Never trust a monkey

This video has showed up in my feed a few times. Some thoughts. TL;DR, the video says more about your selective vision than it does about society's brainwashing.

We can wait while you watch the video:


The video outlines an experiment of five caged monkeys where one monkey's attempt to reach bananas resulted in punishment for the other four. Eventually, the punished monkeys began stopping any monkey going for the bananas. Then each monkey was progressively replaced, and the community of monkeys used gleeful beatings to prevent the new guy from reaching for bananas even in the absence of punishments. When all five monkeys had been replaced, they still delivered beatings.

It doesn't take much psychic twisting (or giant block letters) to get the point. The abused masses will beat aspiration out of you.

As you should have learned from the internet by now, generalizations are lies. Most of them anyway. There's no record of this experiment. Most articles about this experiment point to a guy named Stephenson in the 1960's who blasted monkeys with air when they played with a fork. Eventually, when one of the conditioned monkeys was put in a cage with another monkey, they kept the new guy from playing with a fork. Sometimes, that is. Like 40% of the time in six of the eight experiments.

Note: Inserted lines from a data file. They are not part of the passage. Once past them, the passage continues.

(* ===== verification/AllocatorTheory.v ===== *)
(** * The switch allocator

    First stage: an input port requests an output port for at most one of its
    VCs, only for a VC that may send, and for one whenever such a VC exists.
    End of the cycle: no request is left over. *)

From S2P Require Import Prelude BinaryHeap NetDestModel CommonTypes GarnetState FlitBuffer Channels RoutingUnitModel SwapModel UnitsModel SwitchAllocatorModel MessageBufferModel NetworkInterfaceModel BuildModel Scenarios SystemModel StateLemmas Wiring Ownership SwapExchange RouterTheory SystemTheory CreditTheory SwapTheory.

(** ** Operations that only read *)
Definition reads {A} (m : G A) : Prop := preserves (λ w w', w' = w) m.
#[export] Instance unchanged_preorder : PreOrder (λ w w' : GNet, w' = w).
Proof. split; [done|]. intros w1 w2 w3 -> ->. done. Qed.

Lemma unchanged_optG {A} (o : option A) e : preserves (λ w w', w' = w) (optG o e).
Proof. by intros w a w' [_ ->]%optG_Ok. Qed.
Ltac reads_tac := apply unchanged_optG.
Tactic Notation "pres_reads" := unfold reads; pres by reads_tac.

Lemma reads_need_stage r i v s t : reads (InputUnit_need_stage r i v s t).
Proof. pres_reads. Qed.
Lemma reads_send_allowed r i v o ov : reads (SwitchAllocator_send_allowed r i v o ov).
Proof. pres_reads. Qed.
Lemma reads_get_sa r : reads (get_sa r).
Proof. pres_reads. Qed.
Lemma reads_mget {A} (m : list (list A)) o i s : reads (mget m o i s).
Proof. pres_reads. Qed.

(** ** First stage *)

(** VC [v] of port [i] may send to output port [o] now: its head flit is ready
    for switch allocation and leads to [o], and the output unit has an idle VC
    in the flit's virtual network (and the ordering check passes). *)
Definition may_send (w : GNet) (r i v o : Z) : Prop :=
  InputUnit_need_stage r i v SA_ (net_cycle w) w = Ok (true, w) ∧
  ∃ p f, InputUnit_peekTopFlit r i v w = Ok (p, w) ∧ net_flits w !! p = Some f ∧
    fl_m_outport f = o ∧ SwitchAllocator_send_allowed r i v o (-1) w = Ok (true, w).

(** The meaning of [need_stage]. *)
Lemma need_stage_true r i v w t :
  InputUnit_need_stage r i v SA_ t w = Ok (true, w) →
  ∃ c p l f, get_vc r i v w = Ok (c, w) ∧ contents w (vc_m_input_buffer c) = p :: l ∧
    net_flits w !! p = Some f ∧ fl_m_time f ≤ t ∧ flit_is_stage SA_ t f = true ∧
    fst (vc_m_vc_state c) = ACTIVE_ ∧ snd (vc_m_vc_state c) ≤ t.
Proof.
  intros (c & w1 & Hc & H)%bind_Ok. pose proof Hc as [-> _]%get_vc_Ok.
  apply bind_Ok in H as (ready & w1 & Hr & H). destruct ready; [|discriminate H].
  unfold flitBuffer_isReady in Hr. apply bind_Ok in Hr as (x & w2 & [Hx ->]%get_fb_Ok & Hr).
  destruct (negb _); [|discriminate Hr].
  apply bind_Ok in Hr as (p & w2 & [-> [l Hl]]%peekTopFlit_Ok & Hr).
  apply bind_Ok in Hr as (f & w2 & [Hf ->]%get_flit_Ok & [= Ht <-]).
  apply bind_Ok in H as (? & w2 & Ha & H). unfold assertM in Ha.
  destruct (bool_decide (fst (vc_m_vc_state c) = ACTIVE_) && (snd (vc_m_vc_state c) <=? t)) eqn:Ea;
    [|discriminate Ha].
  injection Ha as _ <-. rewrite andb_true_iff, bool_decide_eq_true in Ea.
  apply bind_Ok in H as (p' & w2 & [-> [l' Hl']]%peekTopFlit_Ok & H).
  apply bind_Ok in H as (f' & w2 & [Hf' ->]%get_flit_Ok & [= Hs]).
  rewrite Hl in Hl'. injection Hl' as <- <-. rewrite Hf in Hf'. injection Hf' as <-.
  exists c, p, l, f. split_and!; [done..|lia|done|by apply Ea|lia].
Qed.

(** The meaning of [send_allowed]. *)
Lemma send_allowed_true r i v o w :
  SwitchAllocator_send_allowed r i v o (-1) w = Ok (true, w) →
  ∃ x, vget (net_m_routers w) r = Some x ∧
    let vnet := v `quot` sa_m_vc_per_vnet (rt_m_sw_alloc x) in
    vnet < rt_m_virtual_networks x ∧ OutputUnit_has_free_vc r o vnet w = Ok (true, w).
Proof.
  intros H. unfold SwitchAllocator_send_allowed in H.
  apply bind_Ok in H as ([] & w1 & [= <-] & H).
  apply bind_Ok in H as (vnet & w1 & Hv & H). unfold SwitchAllocator_get_vnet, get_sa in Hv.
  apply bind_Ok in Hv as (sa & w2 & Hsa & Hv).
  apply bind_Ok in Hsa as (x & w3 & [Hx ->]%get_router_Ok & [= <- <-]).
  apply bind_Ok in Hv as (x' & w2 & [Hx' ->]%get_router_Ok & Hv).
  assert (x' = x) as -> by congruence. cbv zeta in Hv.
  apply bind_Ok in Hv as (? & w2 & Ha & [= <- <-]). unfold assertM in Ha.
  destruct (Z.ltb_spec (v `quot` sa_m_vc_per_vnet (rt_m_sw_alloc x)) (rt_m_virtual_networks x));
    [|discriminate Ha]. injection Ha as _ <-.
  exists x. split; [done|]. split; [done|].
  apply bind_Ok in H as ([b1 b2] & w2 & Hh & H).
  apply bind_Ok in Hh as (free & w3 & Hf & Hp).
  assert (w3 = w) as -> by (revert Hf; apply (fun P : reads _ => P w free w3); pres_reads).
  destruct free; [done|]. injection Hp as <- <- <-. discriminate H.
Qed.

(** The state after VC [v] of port [i] has requested output port [o]. *)
Definition requested (w : GNet) (r : Z) (x : Router) (i v o rr : Z) : GNet :=
  w <| net_m_routers ::= λ l, vset l r (x <| rt_m_sw_alloc ::= λ s, s
    <| sa_m_input_arbiter_activity ::= Z.succ |>
    <| sa_m_port_requests ::= λ m, mset m o i true |>
    <| sa_m_vc_winners ::= λ m, mset m o i v |>
    <| sa_m_round_robin_invc ::= λ l, vset l i (if sa_m_num_vcs s <=? rr + 1 then 0 else rr + 1) |> |>) |>.

Section Inport.
Context (w : GNet) (r i : Z) (x : Router) (rr : Z).
Context (Hx : vget (net_m_routers w) r = Some x).
Let sa := rt_m_sw_alloc x.
Let n := sa_m_num_vcs sa.
Context (Hrr : vget (sa_m_round_robin_invc sa) i = Some rr) (Hbound : 0 ≤ rr < n).

Lemma run_get_sa : get_sa r w = Ok (sa, w).
Proof. unfold get_sa. by erewrite bind_run by (by apply get_router_Ok). Qed.

Lemma request_Ok v o a w' :
  SwitchAllocator_request r i v o w = Ok (a, w') → w' = requested w r x i v o rr.
Proof.
  intros H. unfold SwitchAllocator_request in H. rewrite (bind_run _ _ _ _ _ run_get_sa) in H.
  apply bind_Ok in H as (? & w1 & ->%reads_mget & H).
  apply bind_Ok in H as (? & w1 & ->%reads_mget & H).
  apply bind_Ok in H as (rr' & w1 & [Hr ->]%optG_Ok & H). rewrite Hrr in Hr. injection Hr as <-.
  unfold upd_sa in H. rewrite (run_upd_router _ _ _ _ Hx) in H. by injection H as _ <-.
Qed.

(** One step of the search. *)
Lemma inport_step v (res : Z + ()) w' :
  (t ← curCycle;
   need ← InputUnit_need_stage r i v SA_ t;
   make_request ←
     (if (need : bool) then
        p ← InputUnit_peekTopFlit r i v;
        f ← get_flit p;
        let outport := fl_m_outport f in
        ok ← SwitchAllocator_send_allowed r i v outport (-1);
        mret (if (ok : bool) then Some outport else None)
      else mret None);
   match make_request with
   | Some outport => SwitchAllocator_request r i v outport ;; mret (inr tt)
   | None => mret (inl (if n <=? v + 1 then 0 else v + 1))
   end) w = Ok (res, w') →
  match res with
  | inl v' => w' = w ∧ v' = (if n <=? v + 1 then 0 else v + 1) ∧ ∀ o, ¬ may_send w r i v o
  | inr _ => ∃ o, may_send w r i v o ∧ w' = requested w r x i v o rr
  end.
Proof.
  intros H. apply bind_Ok in H as (t & w1 & [= <- <-] & H).
  apply bind_Ok in H as (need & w1 & Hneed & H). pose proof Hneed as ->%reads_need_stage.
  apply bind_Ok in H as (mr & w1 & Hmr & H). destruct need.
  2: { injection Hmr as <- <-. injection H as <- <-. split_and!; [done|done|].
       intros o [Hn _]. congruence. }
  apply bind_Ok in Hmr as (p & w2 & Hp & Hmr). pose proof Hp as [-> _]%InputUnit_peekTopFlit_Ok.
  apply bind_Ok in Hmr as (f & w2 & [Hf ->]%get_flit_Ok & Hmr). cbv zeta in Hmr.
  apply bind_Ok in Hmr as (ok & w2 & Hok & Hmr). pose proof Hok as ->%reads_send_allowed.
  injection Hmr as <- <-. destruct ok.
  - apply bind_Ok in H as (? & w2 & Hr%request_Ok & [= <- <-]).
    exists (fl_m_outport f). split; [|done]. split; [done|]. exists p, f. done.
  - injection H as <- <-. split_and!; [done|done|].
    intros o (_ & p' & f' & Hp' & Hf' & <- & Ho).
    rewrite Hp in Hp'. injection Hp' as <-. rewrite Hf in Hf'. injection Hf' as <-. congruence.
Qed.

(** [v] is the first VC, in cyclic order from the round-robin pointer, that
    may send. *)
Definition first_sender (v o : Z) : Prop :=
  may_send w r i v o ∧ ∃ k, 0 ≤ k < n ∧ v = (rr + k) mod n ∧
    ∀ j, 0 ≤ j < k → ∀ o', ¬ may_send w r i ((rr + j) mod n) o'.

Lemma mod_wrap v : 0 ≤ v < n → (if n <=? v + 1 then 0 else v + 1) = (v + 1) mod n.
Proof.
  intros Hv. destruct (Z.leb_spec n (v + 1)).
  - replace (v + 1) with (0 + 1 * n) by lia. rewrite Z.mod_add by lia. done.
  - by rewrite Z.mod_small by lia.
Qed.

Lemma arbitrate_inport_search w' :
  SwitchAllocator_arbitrate_inport r i w = Ok (tt, w') →
  (w' = w ∧ ∀ v o, 0 ≤ v < n → ¬ may_send w r i v o) ∨
  (∃ v o, first_sender v o ∧ w' = requested w r x i v o rr).
Proof.
  intros H. unfold SwitchAllocator_arbitrate_inport in H.
  rewrite (bind_run _ _ _ _ _ run_get_sa) in H.
  apply bind_Ok in H as (rr' & w1 & [Hr ->]%optG_Ok & H). rewrite Hrr in Hr. injection Hr as <-.
  apply bind_Ok in H as (res & w1 & H & Hend). fold n in H.
  assert (w' = w1) as -> by (destruct res as [?|[]]; by injection Hend).
  apply (loop_returned _ _ _
    (λ pre v s, s = w ∧ v = (rr + vsize pre) mod n ∧
       ∀ j, 0 ≤ j < vsize pre → ∀ o, ¬ may_send w r i ((rr + j) mod n) o)
    (λ _ s, ∃ v o, first_sender v o ∧ s = requested w r x i v o rr)) in H.
  - destruct res as [v|[]]; [left|by right]. destruct H as (-> & _ & Hno). split; [done|].
    intros v' o Hv'.
    replace v' with ((rr + (v' - rr) mod n) mod n); [|rewrite Z.add_mod_idemp_r by lia;
      replace (rr + (v' - rr)) with v' by lia; by apply Z.mod_small].
    apply Hno. unfold vsize, zrange. rewrite length_seqZ.
    pose proof (Z.mod_pos_bound (v' - rr) n). lia.
  - unfold vsize. simpl. rewrite Z.add_0_r, Z.mod_small by lia. split_and!; [done|done|lia].
  - intros pre y v s res' s' _ (-> & -> & Hno) Hb. apply inport_step in Hb.
    pose proof (Z.mod_pos_bound (rr + vsize pre) n ltac:(lia)) as Hm.
    assert (Hsz : vsize (pre ++ [y]) = vsize pre + 1) by (unfold vsize; rewrite length_app; simpl; lia).
    destruct res' as [v'|[]].
    + destruct Hb as (-> & -> & Hn). rewrite Hsz. split_and!; [done| |].
      * rewrite mod_wrap by done. rewrite Z.add_mod_idemp_l by lia. f_equal. lia.
      * intros j Hj. destruct (decide (j = vsize pre)) as [->|]; [done|apply Hno; lia].
    + destruct Hb as (o & Hs & ->). eexists _, o. split; [|done]. split; [done|].
      exists (vsize pre). split; [|done]. assert (0 ≤ vsize pre) by (unfold vsize; lia).
      split; [done|]. destruct (decide (vsize pre < n)) as [|Hge]; [done|]. exfalso.
      apply (Hno (vsize pre - n) ltac:(lia) o).
      replace (rr + (vsize pre - n)) with (rr + vsize pre + (-1) * n) by lia.
      by rewrite Z.mod_add by lia.
Qed.
End Inport.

The summary of Stephenson's article is "Observational learning and admonition are distinguished as two types of information transfer between subjects which mediate the acquisition of culture in monkeys." In short, monkeys learn from each other or try help each other out.

So, if the original experiment wasn't about the damage of group dynamics or about society keeping the climber down, where did those ideas come from? They were already in your head, ready to be confirmed by a silly little internet video.

In that way, it's kind of funny that the original experiment was about ways to avoid the mistakes of others.